Coude F X, Ogier H, Charpentier C, Cathelineau L, Grimber G, Parvy P, Saudubray J M, Frezal J
Arch Fr Pediatr. 1981 Dec;38 Suppl 1:829-35.
Lysinuric protein intolerance is an autosomal recessive disease, due to a defect in intestinal, renal and hepatic dibasic amino acid transport. Two new cases in the same family are reported. The disease appears progressively during the first months of life with failure to thrive, anorexia, vomiting, diarrhea, hepatosplenomegaly, muscular weakness, osteoporosis, anemia, leukothrombocytopenia, hyperammonemia and orotic aciduria after a high-protein intake. Hyperdibasicamino-aciduria was associated with subnormal plasma concentrations of the same aminoacids. Oral l-arginine, l-ornithine, l-lysine, and lysyl-glycine loads confirmed the diagnosis. The supplementation of the diet with l-citrulline resulted in normal levels of blood ammonia. However, hepatosplenomegaly, muscular weakness, osteoporosis remained unchanged and growth was not improved. These may be due to lysine deficiency.

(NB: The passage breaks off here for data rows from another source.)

(* ===== verification/Trace.v ===== *)
(** A program logic for the calls a computation makes.  A component's model calls
    its interfaces as functions of a world [W].  To state which calls happen, in
    which order and with which outcome, the interfaces are replaced by ones that
    also append an event to a trace ([logged]); the model itself is unchanged.
    [emits m P] says that whatever the world answers, [m] appends some events
    [evs] and returns some [a] with [P a evs]. *)

From S2P Require Import Prelude.

Section Trace.
Context {W E : Type}.

(** A call of the world, logged with its outcome. *)
Definition logged {A : Type} (event : A -> E) (m : M W A) : M (W * list E) A :=
  fun s => match m s.1 with (a, w) => (a, (w, s.2 ++ [event a])) end.

(** A call that is not part of the trace. *)
Definition silent {A : Type} (m : M W A) : M (W * list E) A :=
  fun s => match m s.1 with (a, w) => (a, (w, s.2)) end.

Definition emits {A : Type} (m : M (W * list E) A) (P : A -> list E -> Prop) : Prop :=
  forall w t, exists evs, (m (w, t)).2.2 = t ++ evs /\ P (m (w, t)).1 evs.

Lemma emits_ret {A} (a : A) (P : A -> list E -> Prop) : P a [] -> emits (ret a) P.
Proof. intros H w t. exists []. by rewrite app_nil_r. Qed.

Lemma emits_logged {A} (event : A -> E) (m : M W A) (P : A -> list E -> Prop) :
  (forall a, P a [event a]) -> emits (logged event m) P.
Proof. intros H w t. unfold logged. simpl. destruct (m w) as [a w']. by exists [event a]. Qed.

Lemma emits_silent {A} (m : M W A) (P : A -> list E -> Prop) :
  (forall a, P a []) -> emits (silent m) P.
Proof.
  intros H w t. unfold silent. simpl. destruct (m w) as [a w']. exists [].
  by rewrite app_nil_r.
Qed.

Lemma emits_bind {A B} (m : M (W * list E) A) (f : A -> M (W * list E) B) P Q :
  emits m P ->
  (forall a evs, P a evs -> emits (f a) (fun b evs' => Q b (evs ++ evs'))) ->
  emits (bind m f) Q.
Proof.
  intros Hm Hf w t. unfold bind. destruct (Hm w t) as (evs & Ht & HP).
  destruct (m (w, t)) as [a [w' t']]. simpl in *. subst t'.
  destruct (Hf a evs HP w' (t ++ evs)) as (evs' & Ht' & HQ).
  exists (evs ++ evs'). by rewrite Ht', app_assoc.
Qed.

(** A logged call followed by the rest. *)
Lemma emits_call {A B} (event : A -> E) (m : M W A) (f : A -> M (W * list E) B) Q :
  (forall a, emits (f a) (fun b evs => Q b (event a :: evs))) ->
  emits (bind (logged event m) f) Q.
Proof.
  intros H. apply (emits_bind _ _ (fun a evs => evs = [event a])).
  - by apply emits_logged.
  - intros a evs ->. apply H.
Qed.

Lemma emits_read {A B} (m : M W A) (f : A -> M (W * list E) B) Q :
  (forall a, emits (f a) Q) -> emits (bind (silent m) f) Q.
Proof.
  intros H. apply (emits_bind _ _ (fun a evs => evs = [])).
  - by apply emits_silent.
  - intros a evs ->. apply H.
Qed.

Lemma emits_mono {A} (m : M (W * list E) A) (P Q : A -> list E -> Prop) :
  emits m P -> (forall a evs, P a evs -> Q a evs) -> emits m Q.
Proof. intros Hm HPQ w t. destruct (Hm w t) as (evs & ? & ?). eauto. Qed.

Lemma emits_and {A} (m : M (W * list E) A) (P Q : A -> list E -> Prop) :
  emits m P -> emits m Q -> emits m (fun a evs => P a evs /\ Q a evs).
Proof.
  intros HP HQ w t. destruct (HP w t) as (evs & He & ?), (HQ w t) as (evs' & He' & ?).
  exists evs. rewrite He in He'. apply app_inv_head in He'. subst. done.
Qed.

Lemma emits_assoc {A B C} (m : M (W * list E) A) (f : A -> M (W * list E) B)
    (g : B -> M (W * list E) C) Q :
  emits (bind (bind m f) g) Q -> emits (bind m (fun a => bind (f a) g)) Q.
Proof.
  intros Hm w t. destruct (Hm w t) as (evs & He & HQ). exists evs. unfold bind in *.
  by destruct (m (w, t)) as [a s].
Qed.

Lemma emits_flatten {A B C} (m : M (W * list E) A) (f : A -> M (W * list E) B)
    (g : B -> M (W * list E) C) Q :
  emits (bind m (fun a => bind (f a) g)) Q -> emits (bind (bind m f) g) Q.
Proof.
  intros Hm w t. destruct (Hm w t) as (evs & He & HQ). exists evs. unfold bind in *.
  by destruct (m (w, t)) as [a s].
Qed.

Lemma emits_bind_ret {A B} (a : A) (g : A -> M (W * list E) B) Q :
  emits (g a) Q -> emits (bind (ret a) g) Q.
Proof. done. Qed.

(** A read of the world whose answers satisfy [R]. *)
Lemma emits_read_such {A B} (m : M W A) (R : A -> Prop) (f : A -> M (W * list E) B) Q :
  (forall w, R (m w).1) -> (forall a, R a -> emits (f a) Q) -> emits (bind (silent m) f) Q.
Proof.
  intros HR H. apply (emits_bind _ _ (fun a evs => evs = [] /\ R a)).
  - intros w t. unfold silent. simpl. specialize (HR w). destruct (m w) as [a w']. exists [].
    by rewrite app_nil_r.
  - intros a evs [-> Ha]. by apply H.
Qed.

(** A logged call whose answers satisfy [R]. *)
Lemma emits_call_such {A B} (event : A -> E) (m : M W A) (R : A -> Prop) (f : A -> M (W * list E) B) Q :
  (forall w, R (m w).1) -> (forall a, R a -> emits (f a) (fun b evs => Q b (event a :: evs))) ->
  emits (bind (logged event m) f) Q.
Proof.
  intros HR H. apply (emits_bind _ _ (fun a evs => evs = [event a] /\ R a)).
  - intros w t. unfold logged. simpl. specialize (HR w). destruct (m w) as [a w']. by exists [event a].
  - intros a evs [-> Ha]. by apply H.
Qed.

(** From the empty trace. *)
Lemma emits_run {A} (m : M (W * list E) A) P w :
  emits m P -> P (m (w, [])).1 (m (w, [])).2.2.
Proof. intros Hm. destruct (Hm w []) as (evs & -> & HP). done. Qed.
End Trace.

(** The clock and the contexts are not part of a trace. *)
#[export] Instance traced_runtime {W E} `{Runtime W} : Runtime (W * list E) :=
  {| time_Now := silent time_Now; ctx_Err ctx := silent (ctx_Err ctx) |}.

(** One step of an [emits] proof: the next call, read or result. *)
Ltac emits_step :=
  first
    [ apply emits_call; intros ?
    | apply emits_read; intros ?
    | apply emits_ret
    | apply emits_bind_ret
    | apply emits_flatten
    | match goal with |- emits (bind (match ?x with _ => _ end) _) _ => destruct x end
    | match goal with |- emits (bind (let (_, _) := ?x in _) _) _ => destruct x end
    | match goal with |- emits (match ?x with _ => _ end) _ => destruct x end
    | match goal with |- emits (let (_, _) := ?x in _) _ => destruct x end ].
Ltac emits_steps := repeat (emits_step; cbv beta).

(** * Results *)

(** Whatever the world answers, the result satisfies [P]. *)
Definition gives {W A} (m : M W A) (P : A -> Prop) : Prop := forall w, P (m w).1.
Lemma gives_ret {W A} (a : A) (P : A -> Prop) : P a -> gives (W := W) (ret a) P.
Proof. intros H w. exact H. Qed.
Lemma gives_bind {W A B} (m : M W A) (f : A -> M W B) (P : B -> Prop) : (forall a, gives (f a) P) -> gives (bind m f) P.
Proof. intros H w. unfold bind. destruct (m w) as [a w']. apply H. Qed.
Lemma gives_bind_such {W A B} (m : M W A) (f : A -> M W B) (R : A -> Prop) (P : B -> Prop) :
  gives m R -> (forall a, R a -> gives (f a) P) -> gives (bind m f) P.
Proof. intros Hm H w. unfold bind. specialize (Hm w). destruct (m w) as [a w']. by apply H. Qed.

赖氨酸尿性蛋白不耐受症是一种常染色体隐性疾病,由肠道、肾脏和肝脏二碱基氨基酸转运缺陷引起。本文报道了同一家庭中的两例新病例。该病在出生后的头几个月逐渐显现,表现为发育不良、厌食、呕吐、腹泻、肝脾肿大、肌肉无力、骨质疏松、贫血、白细胞血小板减少、高蛋白摄入后出现高氨血症和乳清酸尿症。高双碱基氨基酸尿症与相同氨基酸的血浆浓度低于正常水平有关。口服L-精氨酸、L-鸟氨酸、L-赖氨酸和赖氨酰甘氨酸负荷试验确诊了该病。饮食中补充L-瓜氨酸可使血氨水平恢复正常。然而,肝脾肿大、肌肉无力、骨质疏松症状未改善,生长也未得到促进。这些可能是由于赖氨酸缺乏所致。